Instructions to follow.
Each line of the entries below that holds "pdpt" is needed, copied in full.

Saved data entries.
---*---

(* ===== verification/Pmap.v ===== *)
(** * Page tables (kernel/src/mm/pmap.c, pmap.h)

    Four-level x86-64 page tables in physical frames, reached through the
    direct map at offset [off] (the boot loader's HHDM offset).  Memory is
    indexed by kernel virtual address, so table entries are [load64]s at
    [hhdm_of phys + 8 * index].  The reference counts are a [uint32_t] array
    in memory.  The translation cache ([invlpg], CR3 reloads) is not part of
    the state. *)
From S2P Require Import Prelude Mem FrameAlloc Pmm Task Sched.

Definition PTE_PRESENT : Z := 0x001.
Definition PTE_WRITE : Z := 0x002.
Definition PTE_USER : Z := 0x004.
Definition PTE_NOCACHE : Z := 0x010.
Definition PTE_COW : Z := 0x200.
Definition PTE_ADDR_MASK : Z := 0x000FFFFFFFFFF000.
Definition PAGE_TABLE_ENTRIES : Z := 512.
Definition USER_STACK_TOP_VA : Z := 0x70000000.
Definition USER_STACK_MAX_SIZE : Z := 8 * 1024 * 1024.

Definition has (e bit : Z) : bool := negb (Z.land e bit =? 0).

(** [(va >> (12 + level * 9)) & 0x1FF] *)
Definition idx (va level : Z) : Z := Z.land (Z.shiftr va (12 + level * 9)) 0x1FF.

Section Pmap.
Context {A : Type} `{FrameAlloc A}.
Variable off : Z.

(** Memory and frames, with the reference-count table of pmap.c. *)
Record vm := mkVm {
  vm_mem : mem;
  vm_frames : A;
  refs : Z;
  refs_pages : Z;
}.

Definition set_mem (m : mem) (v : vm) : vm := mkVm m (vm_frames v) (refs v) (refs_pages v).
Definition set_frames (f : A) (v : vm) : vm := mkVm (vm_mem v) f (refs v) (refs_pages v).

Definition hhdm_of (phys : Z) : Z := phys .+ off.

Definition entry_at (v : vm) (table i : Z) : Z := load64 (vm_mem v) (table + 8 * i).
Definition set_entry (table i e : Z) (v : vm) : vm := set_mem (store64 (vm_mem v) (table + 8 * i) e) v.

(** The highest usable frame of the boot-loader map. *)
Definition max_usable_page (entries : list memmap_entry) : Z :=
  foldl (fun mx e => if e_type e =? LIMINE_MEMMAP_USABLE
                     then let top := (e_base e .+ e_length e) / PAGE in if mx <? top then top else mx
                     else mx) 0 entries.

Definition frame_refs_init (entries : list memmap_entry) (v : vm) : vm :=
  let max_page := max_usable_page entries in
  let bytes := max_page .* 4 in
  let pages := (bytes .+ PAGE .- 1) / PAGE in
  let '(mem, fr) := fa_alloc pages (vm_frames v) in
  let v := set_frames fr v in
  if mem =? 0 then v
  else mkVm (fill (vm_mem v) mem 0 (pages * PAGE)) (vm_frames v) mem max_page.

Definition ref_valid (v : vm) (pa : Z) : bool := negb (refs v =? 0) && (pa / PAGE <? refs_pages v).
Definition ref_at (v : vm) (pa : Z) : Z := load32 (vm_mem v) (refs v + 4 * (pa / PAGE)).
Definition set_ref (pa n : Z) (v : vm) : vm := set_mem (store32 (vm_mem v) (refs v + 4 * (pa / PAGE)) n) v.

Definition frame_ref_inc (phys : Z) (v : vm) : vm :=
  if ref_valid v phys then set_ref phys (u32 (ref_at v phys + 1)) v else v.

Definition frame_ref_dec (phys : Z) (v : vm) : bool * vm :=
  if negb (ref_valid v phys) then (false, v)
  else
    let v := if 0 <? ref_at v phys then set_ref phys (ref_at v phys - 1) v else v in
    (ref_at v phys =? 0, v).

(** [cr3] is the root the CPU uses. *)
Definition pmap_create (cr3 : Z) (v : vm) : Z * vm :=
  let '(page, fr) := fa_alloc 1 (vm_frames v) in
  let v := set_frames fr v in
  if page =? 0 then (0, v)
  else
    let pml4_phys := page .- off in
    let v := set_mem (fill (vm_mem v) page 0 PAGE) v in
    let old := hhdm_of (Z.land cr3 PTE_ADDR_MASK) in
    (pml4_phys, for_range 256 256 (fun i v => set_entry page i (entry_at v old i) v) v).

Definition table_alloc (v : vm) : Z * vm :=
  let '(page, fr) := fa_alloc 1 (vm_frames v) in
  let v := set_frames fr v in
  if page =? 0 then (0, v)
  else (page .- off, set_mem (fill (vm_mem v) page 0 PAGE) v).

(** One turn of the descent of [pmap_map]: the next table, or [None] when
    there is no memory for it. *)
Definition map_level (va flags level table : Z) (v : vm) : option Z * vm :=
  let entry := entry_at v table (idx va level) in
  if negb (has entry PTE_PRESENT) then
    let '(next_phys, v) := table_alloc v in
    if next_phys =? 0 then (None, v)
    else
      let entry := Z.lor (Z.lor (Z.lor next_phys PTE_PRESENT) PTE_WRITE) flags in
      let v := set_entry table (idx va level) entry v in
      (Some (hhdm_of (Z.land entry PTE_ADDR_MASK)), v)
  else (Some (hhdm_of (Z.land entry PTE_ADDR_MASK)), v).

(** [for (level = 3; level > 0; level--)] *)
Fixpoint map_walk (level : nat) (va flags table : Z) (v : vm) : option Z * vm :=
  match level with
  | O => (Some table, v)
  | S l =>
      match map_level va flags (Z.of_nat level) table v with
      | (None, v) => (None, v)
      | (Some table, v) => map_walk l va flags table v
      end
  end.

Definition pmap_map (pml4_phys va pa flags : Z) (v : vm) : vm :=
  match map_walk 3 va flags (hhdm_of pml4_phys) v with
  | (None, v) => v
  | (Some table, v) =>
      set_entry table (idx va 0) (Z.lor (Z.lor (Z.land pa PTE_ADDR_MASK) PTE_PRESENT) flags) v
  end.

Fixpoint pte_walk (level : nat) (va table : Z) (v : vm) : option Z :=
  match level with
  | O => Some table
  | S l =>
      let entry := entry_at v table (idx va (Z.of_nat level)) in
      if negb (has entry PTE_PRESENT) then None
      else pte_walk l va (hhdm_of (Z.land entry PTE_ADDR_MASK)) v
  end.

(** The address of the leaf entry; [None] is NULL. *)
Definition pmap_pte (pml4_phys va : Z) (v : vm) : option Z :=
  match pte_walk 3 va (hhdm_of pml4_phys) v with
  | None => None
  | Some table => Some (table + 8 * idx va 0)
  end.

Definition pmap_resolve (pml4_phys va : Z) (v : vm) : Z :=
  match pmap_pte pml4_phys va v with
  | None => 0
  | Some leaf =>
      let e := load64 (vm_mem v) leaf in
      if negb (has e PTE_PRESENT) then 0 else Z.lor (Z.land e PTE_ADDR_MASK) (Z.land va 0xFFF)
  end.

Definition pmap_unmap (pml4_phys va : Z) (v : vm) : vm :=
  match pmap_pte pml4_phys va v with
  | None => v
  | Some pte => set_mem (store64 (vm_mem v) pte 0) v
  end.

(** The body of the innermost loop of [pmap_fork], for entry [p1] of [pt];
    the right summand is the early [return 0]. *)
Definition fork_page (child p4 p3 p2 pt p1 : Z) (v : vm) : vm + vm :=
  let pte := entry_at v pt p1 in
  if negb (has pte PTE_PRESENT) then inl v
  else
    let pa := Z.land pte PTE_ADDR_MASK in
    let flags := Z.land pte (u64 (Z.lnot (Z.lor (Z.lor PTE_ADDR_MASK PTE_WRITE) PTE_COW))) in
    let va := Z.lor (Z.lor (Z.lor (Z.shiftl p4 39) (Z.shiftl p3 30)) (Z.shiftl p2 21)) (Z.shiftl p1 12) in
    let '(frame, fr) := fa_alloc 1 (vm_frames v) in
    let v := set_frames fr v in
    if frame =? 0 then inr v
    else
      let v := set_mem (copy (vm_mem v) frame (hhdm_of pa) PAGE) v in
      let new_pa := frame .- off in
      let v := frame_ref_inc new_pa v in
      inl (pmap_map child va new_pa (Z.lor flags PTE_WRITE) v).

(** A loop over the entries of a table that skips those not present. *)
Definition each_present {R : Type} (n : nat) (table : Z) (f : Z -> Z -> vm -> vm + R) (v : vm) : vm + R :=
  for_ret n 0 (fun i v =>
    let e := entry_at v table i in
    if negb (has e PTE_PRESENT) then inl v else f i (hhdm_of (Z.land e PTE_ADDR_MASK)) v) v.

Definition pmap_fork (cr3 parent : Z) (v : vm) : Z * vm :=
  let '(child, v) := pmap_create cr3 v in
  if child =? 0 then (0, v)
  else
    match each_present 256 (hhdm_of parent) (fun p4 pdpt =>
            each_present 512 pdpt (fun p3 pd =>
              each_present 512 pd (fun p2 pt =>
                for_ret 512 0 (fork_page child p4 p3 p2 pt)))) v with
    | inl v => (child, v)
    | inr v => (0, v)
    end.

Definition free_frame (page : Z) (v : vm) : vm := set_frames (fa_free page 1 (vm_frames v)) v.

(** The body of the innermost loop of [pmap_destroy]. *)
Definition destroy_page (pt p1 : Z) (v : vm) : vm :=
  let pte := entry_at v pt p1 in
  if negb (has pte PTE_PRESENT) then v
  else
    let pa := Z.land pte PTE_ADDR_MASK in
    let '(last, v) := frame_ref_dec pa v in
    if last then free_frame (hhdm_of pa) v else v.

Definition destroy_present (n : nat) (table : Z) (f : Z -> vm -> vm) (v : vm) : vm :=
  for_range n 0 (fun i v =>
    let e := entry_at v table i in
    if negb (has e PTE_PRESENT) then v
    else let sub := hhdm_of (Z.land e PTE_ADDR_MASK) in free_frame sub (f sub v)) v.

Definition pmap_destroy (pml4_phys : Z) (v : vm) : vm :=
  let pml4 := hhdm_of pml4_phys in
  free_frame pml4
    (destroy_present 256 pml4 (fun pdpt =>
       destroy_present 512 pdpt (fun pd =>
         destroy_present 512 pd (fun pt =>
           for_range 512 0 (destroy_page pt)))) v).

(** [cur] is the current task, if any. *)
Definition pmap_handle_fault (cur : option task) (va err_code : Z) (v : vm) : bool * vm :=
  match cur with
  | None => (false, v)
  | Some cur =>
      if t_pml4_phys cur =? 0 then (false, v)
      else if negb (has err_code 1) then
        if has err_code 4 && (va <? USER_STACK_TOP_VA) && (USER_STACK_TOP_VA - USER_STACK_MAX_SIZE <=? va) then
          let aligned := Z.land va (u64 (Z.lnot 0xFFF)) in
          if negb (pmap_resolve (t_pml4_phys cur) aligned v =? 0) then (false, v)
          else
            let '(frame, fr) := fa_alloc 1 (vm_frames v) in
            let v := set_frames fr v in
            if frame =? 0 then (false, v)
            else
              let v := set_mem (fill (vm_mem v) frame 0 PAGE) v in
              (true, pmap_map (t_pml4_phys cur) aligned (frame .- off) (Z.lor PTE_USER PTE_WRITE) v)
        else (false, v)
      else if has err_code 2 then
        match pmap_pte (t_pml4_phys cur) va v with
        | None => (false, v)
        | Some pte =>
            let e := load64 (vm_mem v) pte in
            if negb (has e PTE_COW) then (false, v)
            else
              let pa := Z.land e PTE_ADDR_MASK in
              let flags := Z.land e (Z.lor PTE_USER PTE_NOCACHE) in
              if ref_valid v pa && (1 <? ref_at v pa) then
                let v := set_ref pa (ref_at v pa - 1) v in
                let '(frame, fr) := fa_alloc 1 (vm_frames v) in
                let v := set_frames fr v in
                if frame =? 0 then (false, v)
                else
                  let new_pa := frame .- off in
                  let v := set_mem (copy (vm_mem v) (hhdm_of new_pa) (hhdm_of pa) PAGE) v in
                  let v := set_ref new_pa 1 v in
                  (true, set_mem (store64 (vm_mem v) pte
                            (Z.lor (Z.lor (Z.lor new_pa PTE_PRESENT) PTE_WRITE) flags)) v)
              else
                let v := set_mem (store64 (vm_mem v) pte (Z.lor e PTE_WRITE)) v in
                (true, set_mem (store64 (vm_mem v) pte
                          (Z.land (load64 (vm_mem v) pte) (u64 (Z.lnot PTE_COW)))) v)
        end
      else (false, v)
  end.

---*---

Response to the task.
    match each_present 256 (hhdm_of parent) (fun p4 pdpt =>
            each_present 512 pdpt (fun p3 pd =>
    (destroy_present 256 pml4 (fun pdpt =>
       destroy_present 512 pdpt (fun pd =>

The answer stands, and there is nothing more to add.